#### ASSIGNMENT:
Your output should be the listing itself, repeated exactly.

#### RECORDS:

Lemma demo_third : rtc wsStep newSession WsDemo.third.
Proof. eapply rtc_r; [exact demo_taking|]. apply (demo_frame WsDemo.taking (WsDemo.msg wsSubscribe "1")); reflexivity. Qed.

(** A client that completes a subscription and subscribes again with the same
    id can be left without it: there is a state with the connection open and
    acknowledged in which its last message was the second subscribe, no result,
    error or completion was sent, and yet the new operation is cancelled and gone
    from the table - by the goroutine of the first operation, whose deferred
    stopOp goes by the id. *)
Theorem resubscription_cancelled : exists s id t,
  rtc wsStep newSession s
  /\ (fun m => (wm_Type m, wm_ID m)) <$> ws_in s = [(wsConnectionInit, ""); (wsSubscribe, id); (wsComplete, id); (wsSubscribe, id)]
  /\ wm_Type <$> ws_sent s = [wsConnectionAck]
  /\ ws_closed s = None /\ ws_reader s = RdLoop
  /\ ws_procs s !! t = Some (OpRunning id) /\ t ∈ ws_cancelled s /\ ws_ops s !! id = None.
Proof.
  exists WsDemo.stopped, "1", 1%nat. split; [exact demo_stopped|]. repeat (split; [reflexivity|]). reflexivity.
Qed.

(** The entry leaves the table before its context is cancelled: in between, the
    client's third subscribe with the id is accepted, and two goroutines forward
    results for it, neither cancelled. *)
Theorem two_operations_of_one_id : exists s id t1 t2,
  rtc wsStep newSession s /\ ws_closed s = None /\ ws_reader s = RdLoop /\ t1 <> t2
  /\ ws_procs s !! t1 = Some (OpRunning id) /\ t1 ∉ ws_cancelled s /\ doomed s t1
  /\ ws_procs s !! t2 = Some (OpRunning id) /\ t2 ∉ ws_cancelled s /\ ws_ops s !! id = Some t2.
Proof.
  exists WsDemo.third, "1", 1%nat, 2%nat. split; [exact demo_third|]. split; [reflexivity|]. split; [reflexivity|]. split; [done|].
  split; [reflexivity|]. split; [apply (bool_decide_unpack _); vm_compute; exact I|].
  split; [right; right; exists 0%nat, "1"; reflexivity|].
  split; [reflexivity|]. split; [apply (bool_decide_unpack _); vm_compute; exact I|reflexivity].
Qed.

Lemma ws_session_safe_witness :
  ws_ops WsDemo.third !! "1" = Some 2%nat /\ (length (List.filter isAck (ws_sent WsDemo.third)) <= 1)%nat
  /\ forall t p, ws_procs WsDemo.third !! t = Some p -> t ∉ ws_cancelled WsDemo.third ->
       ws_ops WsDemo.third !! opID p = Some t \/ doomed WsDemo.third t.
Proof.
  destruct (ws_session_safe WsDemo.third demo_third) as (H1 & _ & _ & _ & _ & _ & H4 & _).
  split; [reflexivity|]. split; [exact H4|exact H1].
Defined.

#### EXERCISE ANSWER:
Lemma demo_third : rtc wsStep newSession WsDemo.third.
Proof. eapply rtc_r; [exact demo_taking|]. apply (demo_frame WsDemo.taking (WsDemo.msg wsSubscribe "1")); reflexivity. Qed.

(** A client that completes a subscription and subscribes again with the same
    id can be left without it: there is a state with the connection open and
    acknowledged in which its last message was the second subscribe, no result,
    error or completion was sent, and yet the new operation is cancelled and gone
    from the table - by the goroutine of the first operation, whose deferred
    stopOp goes by the id. *)
Theorem resubscription_cancelled : exists s id t,
  rtc wsStep newSession s
  /\ (fun m => (wm_Type m, wm_ID m)) <$> ws_in s = [(wsConnectionInit, ""); (wsSubscribe, id); (wsComplete, id); (wsSubscribe, id)]
  /\ wm_Type <$> ws_sent s = [wsConnectionAck]
  /\ ws_closed s = None /\ ws_reader s = RdLoop
  /\ ws_procs s !! t = Some (OpRunning id) /\ t ∈ ws_cancelled s /\ ws_ops s !! id = None.
Proof.
  exists WsDemo.stopped, "1", 1%nat. split; [exact demo_stopped|]. repeat (split; [reflexivity|]). reflexivity.
Qed.

(** The entry leaves the table before its context is cancelled: in between, the
    client's third subscribe with the id is accepted, and two goroutines forward
    results for it, neither cancelled. *)
Theorem two_operations_of_one_id : exists s id t1 t2,
  rtc wsStep newSession s /\ ws_closed s = None /\ ws_reader s = RdLoop /\ t1 <> t2
  /\ ws_procs s !! t1 = Some (OpRunning id) /\ t1 ∉ ws_cancelled s /\ doomed s t1
  /\ ws_procs s !! t2 = Some (OpRunning id) /\ t2 ∉ ws_cancelled s /\ ws_ops s !! id = Some t2.
Proof.
  exists WsDemo.third, "1", 1%nat, 2%nat. split; [exact demo_third|]. split; [reflexivity|]. split; [reflexivity|]. split; [done|].
  split; [reflexivity|]. split; [apply (bool_decide_unpack _); vm_compute; exact I|].
  split; [right; right; exists 0%nat, "1"; reflexivity|].
  split; [reflexivity|]. split; [apply (bool_decide_unpack _); vm_compute; exact I|reflexivity].
Qed.

Lemma ws_session_safe_witness :
  ws_ops WsDemo.third !! "1" = Some 2%nat /\ (length (List.filter isAck (ws_sent WsDemo.third)) <= 1)%nat
  /\ forall t p, ws_procs WsDemo.third !! t = Some p -> t ∉ ws_cancelled WsDemo.third ->
       ws_ops WsDemo.third !! opID p = Some t \/ doomed WsDemo.third t.
Proof.
  destruct (ws_session_safe WsDemo.third demo_third) as (H1 & _ & _ & _ & _ & _ & H4 & _).
  split; [reflexivity|]. split; [exact H4|exact H1].
Defined.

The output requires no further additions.